The court left the issue of the subordinacy of government claims open; Bittrex received multimillion-dollar credits from FinCEN and OFAC.
Cryptocurrency trading platform Bittrex is expected to resume customer withdrawals on June 15 following an order from a judge in the United States Bankruptcy Court for the District of Delaware. The decision does not settle the question of the subordination of U.S. government claims, which had led to objections against its plan.
“Objections (if any) to the Motion having been withdrawn, resolved or overruled on the merits,” Judge Brendan Shannon’s June 13 order read. It went on to stipulate that nothing in the motion or the order constituted a finding on whether crypto assets or transactions with them are securities.

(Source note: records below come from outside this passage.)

Lemma fire_effect (t : Tank) :
  alive t = true -> (reload_time t <= 0)%Q ->
  Tank_fire M t =
  set_reload_time
    (set_shells t
       (shells t ++
        [mkShell (vadd (position t)
                       (vscale (vec_from_angle M (angle t))
                               (inject_Z (fst (size t) / 2))))
                 (vscale (vec_from_angle M (angle t)) SHELL_SPEED)
                 (ident t) 6 true]))
    (shell_cooldown t).
Proof.
  intros Ha Hr. unfold Tank_fire. rewrite Ha.
  destruct (Qlt_le_dec 0 (reload_time t)) as [Hlt|_]; [lra | reflexivity].
Qed.

Lemma fire_blocked (t : Tank) :
  (0 < reload_time t)%Q -> Tank_fire M t = t.
Proof.
  intros Hr. unfold Tank_fire.
  destruct (Qlt_le_dec 0 (reload_time t)) as [_|Hle]; [reflexivity | lra].
Qed.

(** X2.  With a positive cooldown a second [fire] right after a first
    one does nothing: at most one shell is added.  When the tank is
    alive and its reload timer has run out, the shot appends exactly one
    live shell owned by the tank, at the muzzle (half the width ahead of
    the centre), flying at [SHELL_SPEED] along the heading, and the
    timer is set to the cooldown. *)
Theorem X2_fire_once_per_cooldown (t : Tank) :
  (0 < shell_cooldown t)%Q ->
  Tank_fire M (Tank_fire M t) = Tank_fire M t /\
  (length (shells (Tank_fire M t)) <= S (length (shells t)))%nat /\
  (alive t = true -> (reload_time t <= 0)%Q ->
   exists s,
     shells (Tank_fire M t) = shells t ++ [s] /\
     shell_alive s = true /\ shell_owner s = ident t /\
     shell_position s =
       vadd (position t)
            (vscale (vec_from_angle M (angle t)) (inject_Z (fst (size t) / 2))) /\
     shell_velocity s = vscale (vec_from_angle M (angle t)) SHELL_SPEED /\
     reload_time (Tank_fire M t) = shell_cooldown t).
Proof.
  intros Hcd.
  assert (Hcases : Tank_fire M t = t \/
                   (alive t = true /\ (reload_time t <= 0)%Q)).
  { unfold Tank_fire.
    destruct (Qlt_le_dec 0 (reload_time t)) as [Hlt|Hle]; [left; reflexivity|].
    destruct (alive t); [right; auto | left; reflexivity]. }
  split; [|split].
  - destruct Hcases as [E|[Ha Hr]]; [rewrite !E; reflexivity|].
    apply fire_blocked. rewrite (fire_effect t Ha Hr). exact Hcd.
  - destruct Hcases as [E|[Ha Hr]]; [rewrite E; lia|].
    rewrite (fire_effect t Ha Hr). cbn [shells set_reload_time set_shells].
    rewrite length_app. cbn [length]. lia.
  - intros Ha Hr. rewrite (fire_effect t Ha Hr).
    eexists. cbn [shells set_reload_time set_shells reload_time].
    repeat split; reflexivity.
Qed.

End FireFacts.

Lemma X2_witness_player_shot :
  Tank_fire Approx.math (Tank_fire Approx.math new_player)
  = Tank_fire Approx.math new_player /\
  (length (shells (Tank_fire Approx.math new_player))
   <= S (length (shells new_player)))%nat.
Proof.
  assert (H : (0 < shell_cooldown new_player)%Q) by reflexivity.
  pose proof (X2_fire_once_per_cooldown Approx.math new_player H) as [H1 [H2 _]].
  exact (conj H1 H2).
Defined.

(** ** Fire rate *)


Section ReloadPace.

Variable M : MathLib.




End ReloadPace.


(** ** Player control *)


(** ** More on wall-collision resolution *)

Lemma wall_step_clear (self : Tank) (rect wall : Rect) :
  Tank_rect self = Some rect -> colliderect rect wall = false ->
  wall_step self wall = self.
Proof. intros Hr Hc. unfold wall_step. rewrite Hr, Hc. reflexivity. Qed.

Lemma handle_wall_collisions_clear (self : Tank) (walls : list Rect) (rect : Rect) :
  Tank_rect self = Some rect ->
  (forall wall, In wall walls -> colliderect rect wall = false) ->
  Tank__handle_wall_collisions self walls = self.
Proof.
  intros Hr Hclear. rewrite handle_wall_collisions_is_fold.
  induction walls as [|w ws IH]; [reflexivity|].
  cbn [fold_left]. rewrite (wall_step_clear self rect w Hr).
  - apply IH. intros wall Hin. apply Hclear. right. exact Hin.
  - apply Hclear. left. reflexivity.
Qed.

(** X5.  Wall resolution changes nothing but the position.  It changes
    nothing at all for a tank without a rectangle (dead or of zero size)
    and for a tank whose rectangle overlaps none of the walls. *)
Theorem X5_clear_tank_not_moved (self : Tank) (walls : list Rect) :
  (exists p, Tank__handle_wall_collisions self walls = set_position self p) /\
  (Tank_rect self = None -> Tank__handle_wall_collisions self walls = self) /\
  (forall rect,
      Tank_rect self = Some rect ->
      (forall wall, In wall walls -> colliderect rect wall = false) ->
      Tank__handle_wall_collisions self walls = self).
Proof.
  split; [apply handle_wall_collisions_moves_only|]. split.
  - intros H. unfold Tank__handle_wall_collisions. rewrite H. reflexivity.
  - intros rect. apply handle_wall_collisions_clear.
Qed.

(** The rectangle of a tank that has one. *)
Lemma Tank_rect_some (self : Tank) (rect : Rect) :
  Tank_rect self = Some rect ->
  alive self = true /\ fst (size self) <> 0 /\ snd (size self) <> 0 /\
  rect = mkRect (py_int (vx (position self) - inject_Z (fst (size self)) / 2))
                (py_int (vy (position self) - inject_Z (snd (size self)) / 2))
                (fst (size self)) (snd (size self)).
Proof.
  unfold Tank_rect. destruct (size self) as [w h]. cbn [fst snd].
  destruct (w =? 0) eqn:Ew; [discriminate|].
  destruct (h =? 0) eqn:Eh; [discriminate|].
  destruct (alive self); [|discriminate].
  cbn [orb negb]. intros H. injection H as <-.
  apply Z.eqb_neq in Ew. apply Z.eqb_neq in Eh. auto.
Qed.

Lemma Tank_rect_moved (self : Tank) (rect : Rect) (p : Vector2) :
  Tank_rect self = Some rect ->
  Tank_rect (set_position self p) =
  Some (mkRect (py_int (vx p - inject_Z (rw rect) / 2))
               (py_int (vy p - inject_Z (rh rect) / 2))
               (rw rect) (rh rect)).
Proof.
  intros H. destruct (Tank_rect_some self rect H) as (Ha & Hw & Hh & ->).
  unfold Tank_rect. cbn [size set_position alive position rw rh].
  destruct (size self) as [w h]. cbn [fst snd] in *.
  apply Z.eqb_neq in Hw. apply Z.eqb_neq in Hh. rewrite Hw, Hh, Ha.
  reflexivity.
Qed.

The order also specified that it does not determine the priority of creditors or prohibit the United States from clawing back assets from customers if it is not paid in full. Bittrex’s largest creditor is the U.S. Treasury’s Office of Foreign Assets Control (OFAC), to which it owes $24 million.
Bittrex general counsel David Maria told Cointelegraph:
“We are happy that the court will allow us to let customers access their accounts and withdraw any remaining assets, and we hope that our customers will take advantage of this opportunity. Our goal has always been to make all of our customers whole during this process.”
Maria said the platform is expected to be fully operational for withdrawals by 3:00 pm ET (7:00 UTC) on June 15.
Related: On the shutdown of Bittrex in the US and SEC actions — Bittrex Global CEO at Consensus 2023
Seattle-based Bittrex declared its intention to wind down U.S. operations by the end of April. It declared bankruptcy in May after the U.S. Securities and Exchange Commission sued the exchange for unregistered securities transactions.
@Arbitrum has landed on Bittrex Global.
The $ARB wallet is now open, and trading will begin shortly on https://t.co/WGrJdX34kU. pic.twitter.com/JT4hj9yULC
— Bittrex Global (@BittrexGlobal) June 15, 2023
All of that came after OFAC and the Treasury’s Financial Crimes Enforcement Network (FinCEN) assessed penalties of $24 million and $29 million, respectively, for violating sanctions imposed on Crimea, Cuba, Iran, Sudan and Syria. The exchange received credit worth $5 million from FinCEN and $24 million from OFAC at that time.
The U.S. Justice Department had opposed a Bittrex plan to reimburse customers, subordinating government claims.